(** * mangal: configuration loading, assembly and validation

    A shallow embedding of the configuration code of mangal (the file that
    declares [Config], [GetConfig], [ParseConfig] and [ValidateConfig]),
    followed by the properties of it that the specification states.

    Conventions of the embedding.
    - A Go [string] and a Go [[]byte] are Rocq strings (sequences of bytes).
    - A Go [error] is modelled by its message; the [nil] error is [None].
    - A pointer that the code compares with [nil] or dereferences without a
      check is an [option]; a nil dereference is the outcome [Panics].
    - A Go [map] is a [gmap]; the order in which [range] visits its entries
      is chosen by the Go runtime and is a component of [Runtime].
    - Functions and constants that the code uses but that are declared in
      other files or in libraries are the fields of [Runtime] and
      [FileSystem]; a struct declared in another file has the fields this
      file uses and an opaque remainder. *)

From Stdlib Require Import String Ascii ZArith.
From stdpp Require Import base option list gmap strings fin_maps.

Local Open Scope string_scope.

(** ** Byte strings *)

Definition bytes := string.
Definition error := string.
(** The recursive calls of [extract_json]: [rec_call (c, ls') (j, ls)]
    when [extract_json j ls] calls [extract_json c ls'] directly (the
    calls of lines 114, 117, 125, 128, 133, 137 and 143 of the source). *)
Inductive rec_call : Json * list PathLeg -> Json * list PathLeg -> Prop :=
| call_index_star : forall j rest c,
    In c (as_array j) ->
    rec_call (c, rest) (j, Index PATH_EXPR_ARRAY_INDEX_ASTERISK :: rest)
| call_index : forall j i rest c,
    i <> PATH_EXPR_ARRAY_INDEX_ASTERISK ->
    Z.ltb (usize_of_i32 i) (Z.of_nat (List.length (as_array j))) = true ->
    nth_error (as_array j) (Z.to_nat (usize_of_i32 i)) = Some c ->
    rec_call (c, rest) (j, Index i :: rest)
| call_key_star : forall m rest k v,
    In k (get_sorted_keys m) -> map_get m k = Some v ->
    rec_call (v, rest) (Object m, Key PATH_EXPR_ASTERISK :: rest)
| call_key : forall m rest k v,
    k <> PATH_EXPR_ASTERISK -> map_get m k = Some v ->
    rec_call (v, rest) (Object m, Key k :: rest)
| call_dstar_here : forall j rest,
    rec_call (j, rest) (j, DoubleAsterisk :: rest)
| call_dstar_child : forall j rest c,
    In c (json_children j) ->
    rec_call (c, DoubleAsterisk :: rest) (j, DoubleAsterisk :: rest).

(** ** The fault-injecting transport of [tests/raftstore/transport_simulate.rs] *)

Module TransportSimulate.

(** [Strategy]: a drop rate in percent ([u32]), a latency in
    milliseconds ([u64]), or reordering. *)
Inductive Strategy : Type :=
| DropPacket (rate : Z)
| Delay (latency : Z)
| OutOfOrder.

(** The boxed [Filter] trait objects: [FilterDropPacket], [FilterDelay]
    and [FilterOutOfOrder]. *)
Inductive Filter : Type :=
| FilterDropPacket (rate : Z)
| FilterDelay (duration : Z)
| FilterOutOfOrder.

(** [raftstore::Result<()>] *)
Inductive SendResult (E : Type) : Type :=
| ROk
| RErr (e : E).
Arguments ROk {E}.
Arguments RErr {E} e.

(** The arm of [match s] in [SimulateTransport::new]. *)
Definition filter_of (s : Strategy) : Filter :=
  match s with
  | DropPacket rate => FilterDropPacket rate
  | Delay latency => FilterDelay latency
  | OutOfOrder => FilterOutOfOrder
  end.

● **EXERCISE GOAL**
What is needed here is one number: how many lines of the entries hold the string "calls".

● **RESULT OF THE TASK**
3